Learn how to use the Azure AI Foundry SDK for AI inference with Python and FastAPI. Build, deploy, and serve AI models seamlessly using Azure AI services.
Prerequisites
- Follow previous part: Getting Started with Azure AI Foundry in Python | Connect Deepseek, llama, Phi, OpenAI.
- Azure AI Foundry Project
Detailed Video Tutorial
Create Python API for Azure AI Inference
Create a new file named app.py in our existing project from the last blog. Install fast api and uvicron packages.
pip install fastapi
pip install uvicorn
Import the following packages in app.py.
from fastapi import FastAPI
from pydantic import BaseModel
from fastapi.responses import StreamingResponse # Import StreamingResponse
from fastapi.middleware.cors import CORSMiddleware # Import CORSMiddleware
Add the following code for getting the configuration from .env file.
## Get config from .env file
import os
from dotenv import load_dotenv
load_dotenv()
PROJECT_CONNECTION_STRING = os.getenv("PROJECT_CONNECTION_STRING")
Add the import statements for Azure AI Foundry SDK to create a project client and azure ai inference client. These imports will be used for calling the AI models for inference.
from azure.identity import DefaultAzureCredential
from azure.ai.projects import AIProjectClient
Initialize Fast API with the below statement.
app = FastAPI()
Let’s create AI Project Client with the connection string and authenticating with the Azure Identity.
# Create a client using the connection string
project = AIProjectClient.from_connection_string(PROJECT_CONNECTION_STRING, credential=DefaultAzureCredential())
Create a new class ChatRequest which will be used to parse the incoming API JSON request body. We have added almost all the properties to make it dynamic.
- question: User’s question must go here.
- system_prompt: System message to give the instruction to the AI model.
- stream: To enable or disable streaming capabilities. Make it true or false accordingly.
- temperature: To controls the “creativity” or randomness of the text generated by AI models. A higher temperature (e.g., 0.7) results in more diverse and creative output, while a lower temperature (e.g., 0.2) makes the output more deterministic and focused.
- topp: It is an alternative to temperature. Instead of considering all possible tokens, AI Models considers only a subset of tokens (the nucleus) whose cumulative probability mass adds up to a certain threshold (top_p).
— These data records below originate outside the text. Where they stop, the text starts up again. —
Lemma getAgentStatus_error_terminal (agentRunId : string) (session : option Session)
    (answer : StatusFetch) (w : World) (m : string) :
  snd (getAgentStatus agentRunId session answer w) = StatusError m ->
  let w1 := fst (fst (getAgentStatus agentRunId session answer w)) in
  nonRunningAgentRuns w1 ⊆ nonRunningAgentRuns w ∪ {[agentRunId]}
  /\ (agentRunId ∈ nonRunningAgentRuns w1
      <-> agentRunId ∈ nonRunningAgentRuns w
          \/ exists token r,
               accessToken session = Some token /\ answer = StatusAnswer r
               /\ status r = 404%nat).
Proof.
  unfold getAgentStatus.
  destruct (bool_decide (agentRunId ∈ nonRunningAgentRuns w)) eqn:Hdec.
  { apply bool_decide_eq_true in Hdec. simpl. intros _.
    split; [set_solver|]. split; [by left|done]. }
  apply bool_decide_eq_false in Hdec.
  destruct (accessToken session) as [token|].
  2:{ simpl. intros _. split; [set_solver|].
      split; [by left|]. intros [H|(t & r & Ht & _)]; [done|discriminate Ht]. }
  destruct answer as [msg|r].
  { simpl. intros _. split; [set_solver|].
    split; [by left|]. intros [H|(t & r & _ & Ha & _)]; [done|discriminate Ha]. }
  destruct (ok r) eqn:Hok.
  - pose proof (ok_not_404 r Hok) as Hne.
    assert (Hsame : forall reqs e,
      let w1 := fst (fst (w, reqs, StatusError e) : World * list Request) in
      nonRunningAgentRuns w1 ⊆ nonRunningAgentRuns w ∪ {[agentRunId]}
      /\ (agentRunId ∈ nonRunningAgentRuns w1
          <-> agentRunId ∈ nonRunningAgentRuns w
              \/ exists token0 r0,
                   Some token = Some token0 /\ StatusAnswer r = StatusAnswer r0
                   /\ status r0 = 404%nat)).
    { intros reqs e. simpl. split; [set_solver|]. split; [by left|].
      intros [H|(t & r0 & _ & [= <-] & H404)]; done. }
    destruct (body r) as [data|e]; [|intros _; apply Hsame].
    destruct (JS.getProp data "status") as [st|e]; [|intros _; apply Hsame].
    simpl. discriminate.
  - simpl. intros _. destruct (status r =? 404)%nat eqn:E404; simpl.
    + apply Nat.eqb_eq in E404. split; [set_solver|].
      split; [intros _; right; by exists token, r|intros _; set_solver].
    + apply Nat.eqb_neq in E404. split; [set_solver|].
      split; [by left|]. intros [H|(t & r0 & _ & [= <-] & H404)]; done.
Qed.
(** The same scenario on binary64: [8 / 20] is the double nearest to 0.4. *)
Example recommendations_binary64 :
  generate_recommendations (F := float) (__init__ None) dense_graph (Some [triangle_cycle])
    (Some [busy_hotspot]) (Some two_layers)
  = ["Break 1 dependency cycles to improve maintainability";
     "Reduce coupling between modules (current density: 0.40)";
     "Refactor hotspot 'core' with 40 dependencies";
     "Consider introducing more architectural layers for better separation"].
Proof. by vm_compute. Qed.

(* ===================================================================== *)
(** ** Hotspot ranker *)
(* ===================================================================== *)

Section Ranking.
Context {F : Type} `{PyFloat F}.

Lemma insert_by_score_perm (h : Hotspot F) l : insert_by_score h l ≡ₚ h :: l.
Proof.
  induction l as [|x l IH]; simpl; [done |].
  destruct (flt (h_score h) (h_score x)); [|done].
  rewrite IH. apply Permutation_swap.
Qed.

Lemma sort_by_score_perm (l : list (Hotspot F)) : sort_by_score l ≡ₚ l.
Proof.
  induction l as [|h l IH]; simpl; [done |].
  by rewrite insert_by_score_perm, IH.
Qed.

(** Each record carries the id of the node it was built from. *)
Lemma hotspot_of_id (self : GraphInsights F) ind outd cent n h :
  hotspot_of self ind outd cent n = Some h → h_id h = node_id n.
Proof.
  unfold hotspot_of. intros Hh.
  repeat (match type of Hh with
          | context [weights self !! ?k] => destruct (weights self !! k); [|discriminate]
          end; cbn [mbind option_bind] in Hh).
  apply (inj Some) in Hh. by subst h.
Qed.

Lemma unsorted_hotspots_ids (self : GraphInsights F) ig cg us :
  unsorted_hotspots self ig cg = Some us → h_id <$> us = node_id <$> nodes ig.
Proof.
  unfold unsorted_hotspots.
  destruct (match cg with Some cg0 => _ | None => _ end) as [ind outd].
  intros Hus. apply mapM_Some_1 in Hus.
  induction Hus as [|n h ns hs Hh _ IH]; [done |].
  rewrite !fmap_cons, IH. f_equal. by eapply hotspot_of_id.
Qed.

(** With all five weights configured the ranking returns a list. *)
Lemma rank_hotspots_returns (self : GraphInsights F) ig cg :
  Forall (λ k, is_Some (weights self !! k))
    ["in_degree"; "out_degree"; "centrality"; "churn"; "loc"] →
  is_Some (rank_hotspots self ig cg).
Proof.
  intros Hw. unfold rank_hotspots, unsorted_hotspots.
  destruct (match cg with Some cg0 => _ | None => _ end) as [ind outd].
  apply fmap_is_Some, mapM_is_Some, Forall_forall. intros n _.
  unfold compose, hotspot_of.
  repeat (apply Forall_cons in Hw as [[? ->] Hw]; cbn [mbind option_bind]).
  by eexists.
Qed.
End Ranking.
(** X1. Whatever the hook store holds, the tree of the Echo View has the
    same markup: a [div] with an [h1] that reads "DashboardPage", an
    [input] and an [h2], and no navigation element.  The text of the
    state is only ever a text node and the value of the field; it never
    becomes an element or a link. *)
Theorem echo_markup_independent_of_state (w : world) :
  tags (DashboardPage w).1 = ["div"; "h1"; "input"; "h2"] /\
  text_content <$> find_elems "h1" (DashboardPage w).1 = ["DashboardPage"] /\
  find_elems "Link" (DashboardPage w).1 = [] /\
  nav_elements (DashboardPage w).1 = [].
Proof.
  destruct w as [cs i lg].
  unfold DashboardPage, bind, console_log, useState; simpl.
  destruct (cs !! i); repeat split; reflexivity.
Qed.

(** X2. One evaluation of [DashboardPage] makes exactly one hook call and
    never overwrites a cell: the cursor moves on by one, the store is
    left as it is when the cell at the cursor exists, and is extended by
    one cell holding "" when it does not; every cell that was there
    keeps its value. *)
Theorem echo_eval_keeps_store (w : world) :
  cursor (DashboardPage w).2 = S (cursor w) /\
  cells (DashboardPage w).2
  = match cells w !! cursor w with
    | Some _ => cells w
    | None => cells w ++ [""]
    end /\
  cells w `prefix_of` cells (DashboardPage w).2 /\
  (forall j, j < length (cells w) ->
             cells (DashboardPage w).2 !! j = cells w !! j).
Proof.
  split; [apply DashboardPage_cursor|].
  split; [apply DashboardPage_cells|].
  rewrite DashboardPage_cells.
  destruct (cells w !! cursor w); split.
  - reflexivity.
  - reflexivity.
  - apply prefix_app_r. reflexivity.
  - intros j Hj. now apply lookup_app_l.
Qed.

(** X3. Write and read back, at any hook position.  Let the component be
    evaluated with the cursor within the store or just at its end.  When
    the setter calls its change handler makes for a value [v] are
    committed and the component is evaluated again at the same position,
    the field and the greeting show [v], the evaluation leaves the
    committed store as it is, and no other cell has changed. *)
Theorem echo_write_then_read (w : world) (v : string) :
  cursor w <= length (cells w) ->
  exists h,
    change_handler (DashboardPage w).1 = Some h /\
    let w' := (DashboardPage w).2 in
    let cs := commit (h {| target_value := v |}) (cells w') in
    let r := DashboardPage
               {| cells := cs; cursor := cursor w; console := console w' |} in
    cs !! cursor w = Some v /\
    (forall j, j <> cursor w -> cs !! j = cells w' !! j) /\
    input_value r.1 = Some v /\
    greeting r.1 = Some ("Hello, " +:+ v +:+ "!") /\
    cells r.2 = cs.
Proof.
  intros Hle.
  destruct (DashboardPage_at w) as (_ & _ & h & Hh & Hact).
  exists h. split; [exact Hh|]. cbv zeta. rewrite Hact.
  unfold commit; simpl.
  pose proof (DashboardPage_cell_exists w Hle) as Hlt.
  assert (Hlk : <[cursor w:=v]> (cells (DashboardPage w).2) !! cursor w = Some v)
    by now apply list_lookup_insert_eq.
  split; [exact Hlk|].
  split; [intros j Hj; now apply list_lookup_insert_ne|].
  match goal with
  | |- context [DashboardPage ?x] => set (w2 := x)
  end.
  destruct (DashboardPage_at w2) as (Hin & Hgr & _).
  pose proof (DashboardPage_cells w2) as Hcs.
  subst w2. simpl in Hin, Hgr, Hcs. rewrite Hlk in Hin, Hgr, Hcs.
  repeat split; assumption.
Qed.

Lemma echo_write_then_read_witness :
  1 <= length ["x"; "y"] /\
  exists h,
    change_handler
      (DashboardPage {| cells := ["x"; "y"]; cursor := 1; console := [] |}).1
    = Some h /\
    commit (h {| target_value := "Ali" |}) ["x"; "y"] = ["x"; "Ali"].
Proof.
  split; [simpl; lia|].
  destruct (echo_write_then_read
              {| cells := ["x"; "y"]; cursor := 1; console := [] |} "Ali")
    as (h & Hh & Hlk & Hne & _); [simpl; lia|].
  exists h. split; [exact Hh|].
  simpl in Hh. injection Hh as <-. reflexivity.
Defined.

(** X4. Evaluating the component twice in a row, with nothing committed
    in between, draws the same tree and leaves the same store; only the
    console grows, by one line.  This needs the cursor within the store
    or just at its end. *)
Theorem echo_reevaluation_stable (w : world) :
  cursor w <= length (cells w) ->
  let w1 := (DashboardPage w).2 in
  let again := DashboardPage
                 {| cells := cells w1; cursor := cursor w;
                    console := console w1 |} in
  again.1 = (DashboardPage w).1 /\
  cells again.2 = cells w1 /\
  console again.2 = console w1 ++ ["Dashboard client-component"].
Proof.
  intros Hle. cbv zeta.
  split; [|split; [|rewrite DashboardPage_console; reflexivity]].
  - destruct w as [cs i lg]. simpl in Hle.
    unfold DashboardPage, bind, console_log, useState; simpl.
    destruct (cs !! i) eqn:Hc; simpl.
    + rewrite Hc. reflexivity.
    + apply lookup_ge_None in Hc.
      assert (i = length cs) as -> by lia.
      rewrite lookup_app_r, Nat.sub_diag by lia. reflexivity.
  - pose proof (DashboardPage_cell_exists w Hle) as Hlt.
    apply lookup_lt_is_Some in Hlt. destruct Hlt as (x & Hx).
    match goal with
    | |- context [DashboardPage ?y] =>
        lazymatch y with
        | w => fail
        | _ => rewrite (DashboardPage_cells y)
        end
    end.
    simpl. rewrite Hx. reflexivity.
Qed.

Lemma echo_reevaluation_stable_witness :
  0 <= length (@nil string) /\
  (DashboardPage {| cells := [""]; cursor := 0;
                    console := ["Dashboard client-component"] |}).1
  = (DashboardPage {| cells := []; cursor := 0; console := [] |}).1.
Proof.
  split; [simpl; lia|].
  apply (echo_reevaluation_stable {| cells := []; cursor := 0; console := [] |}).
  simpl. lia.
Defined.

(** ** Sessions *)





(** X5. The Echo View keeps no history: two sessions that end with the
    same change event end with the same store and the same tree on
    screen, whatever was entered before. *)
Theorem session_history_independent (b : bool) (xs ys : list string) (s : string) :
  exists i1 i2,
    run b (xs ++ [s]) = Some i1 /\
    run b (ys ++ [s]) = Some i2 /\
    hooks i1 = hooks i2 /\
    view i1 = view i2.
Proof.
  destruct (run_snoc_settled b xs s) as (i1 & Hr1 & Hh1 & Hv1 & _).
  destruct (run_snoc_settled b ys s) as (i2 & Hr2 & Hh2 & Hv2 & _).
  exists i1, i2. repeat split; congruence.
Qed.


(** ** The Landing View *)

(** X7. The Landing View has no text field and no state.  Its tree
    offers no change handler, so a change event cannot be delivered to
    an instance that shows it, whatever the value and the host; mounting
    it creates no hook cell and logs nothing. *)
Theorem landing_has_no_field (b : bool) (c : Render node) (v : string)
    (hs lg : list string) (p : nat) (w : world) :
  change_handler (page w).1 = None /\
  fire_change b c v
    {| hooks := hs; log := lg; view := (page w).1; passes := p |} = None /\
  hooks (mount page) = [] /\
  log (mount page) = [].
Proof. repeat split; reflexivity. Qed.

(** ** The greeting as a function of the state *)

Lemma append_bang_inj (n m : string) : n +:+ "!" = m +:+ "!" -> n = m.
Proof.
  revert m. induction n as [|a n IH]; intros [|a' m] H; simpl in H.
  - reflexivity.
  - injection H as _ H. destruct m; discriminate.
  - injection H as _ H. destruct n; discriminate.
  - injection H as -> H. f_equal. apply IH, H.
Qed.

(** X8. The greeting determines the content of the field: two trees of
    the Echo View, from any two hook stores, that show the same greeting
    show the same value in the text field. *)
Theorem greeting_determines_field (w1 w2 : world) :
  greeting (DashboardPage w1).1 = greeting (DashboardPage w2).1 ->
  input_value (DashboardPage w1).1 = input_value (DashboardPage w2).1.
Proof.
  destruct (DashboardPage_at w1) as (Hi1 & Hg1 & _).
  destruct (DashboardPage_at w2) as (Hi2 & Hg2 & _).
  rewrite Hi1, Hi2, Hg1, Hg2. intros H.
  injection H as H. apply append_bang_inj in H. now rewrite H.
Qed.

Lemma greeting_determines_field_witness :
  greeting
    (DashboardPage {| cells := ["Ali"]; cursor := 0; console := [] |}).1
  = greeting
      (DashboardPage {| cells := ["x"; "Ali"]; cursor := 1;
                        console := ["one line"] |}).1 /\
  input_value
    (DashboardPage {| cells := ["Ali"]; cursor := 0; console := [] |}).1
  = input_value
      (DashboardPage {| cells := ["x"; "Ali"]; cursor := 1;
                        console := ["one line"] |}).1.
Proof.
  split; [reflexivity|].
  apply greeting_determines_field. reflexivity.
Defined.
#[export] Instance env : Externals := {|
  Tensor := list Z;
  init_opt := defaults;
  mm_parse_num := atoi;
  yes_or_no := yes_no;
  HAVE_ACC := false;
  SLORADO_PRF := 1;
  SLORADO_ACC := 2;
  SLORADO_EFQ := 4;
  fopen_w := fun _ => true;
  SLOW5_ERR_EOF := -1;
  slow5_open := fun path => if String.eqb path "reads.blow5" then Some input else None;
  tensor_from_record := raw_signal;
  slice_to := fun t n => firstn (Z.to_nat n) t;
  slice_from := fun t n => skipn (Z.to_nat n) t;
  trim_signal := fun _ => 0;
  scale_signal := fun t => t;
  chunks_from_tensor := chunker;
  basecall_chunks := fun _ chunks _ _ _ => map decode chunks;
  stitch_chunks := Stitcher.stitch_chunks midpoint
|}.

(** The same records on a reader that ends with an error. *)
Definition broken_input : slow5_file :=
  mk_slow5 (records input) (-5) (-5).

Definition broken_env : Externals := {|
  Tensor := list Z;
  init_opt := defaults;
  mm_parse_num := atoi;
  yes_or_no := yes_no;
  HAVE_ACC := false;
  SLORADO_PRF := 1;
  SLORADO_ACC := 2;
  SLORADO_EFQ := 4;
  fopen_w := fun _ => true;
  SLOW5_ERR_EOF := -1;
  slow5_open := fun path =>
    if String.eqb path "reads.blow5" then Some broken_input else None;
  tensor_from_record := raw_signal;
  slice_to := fun t n => firstn (Z.to_nat n) t;
  slice_from := fun t n => skipn (Z.to_nat n) t;
  trim_signal := fun _ => 0;
  scale_signal := fun t => t;
  chunks_from_tensor := chunker;
  basecall_chunks := fun _ chunks _ _ _ => map decode chunks;
  stitch_chunks := Stitcher.stitch_chunks midpoint
|}.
Consider updating any one (temperature or topp) not both of them.
- max_tokens: The number of tokens to get the response in.
- deployment_name: The name of the deployment given for models deployed in Azure AI Foundry portal.
class ChatRequest(BaseModel):
question: str
system_prompt: str
stream: bool
temperature: float
topp: float
max_tokens: int
deployment_name: str
Create a post endpoint /chat.
@app.post("/chat")
def get_chat_response(body: ChatRequest):
chat_inference = project.inference.get_chat_completions_client()
response = chat_inference.complete(
model=body.deployment_name,
messages=[
{"role": "system", "content": body.system_prompt},
{"role": "user", "content": body.question}
],
temperature=body.temperature,
top_p=body.topp,
max_tokens=body.max_tokens,
stream=body.stream
)
chat_inference.close()
return {"status": "ok", "message": response.choices[0].message.content}
Add the streaming capability to the /chat endpoint.
# If streaming is enabled, return a StreamingResponse
if body.stream:
def stream_generator():
for update in response:
if update.choices and update.choices[0].delta:
yield update.choices[0].delta.content or ""
chat_inference.close()
return StreamingResponse(stream_generator(), media_type="text/plain")
Create the Run configuration in VS Code
Go to Run in VS Code and click on Add configuration.

Select Python Debugger.

Choose FastAPI.

Update the file name in configuration to app from main. Finally, click on Run -> Run without debugging. Once, project is ran, it will show up similar output.

Open the Url mentioned in the console and append /docs to go to the Swagger UI.

Your FastAPI is running now, go ahead the test the endpoint from the swagger ui. You can also test from postman.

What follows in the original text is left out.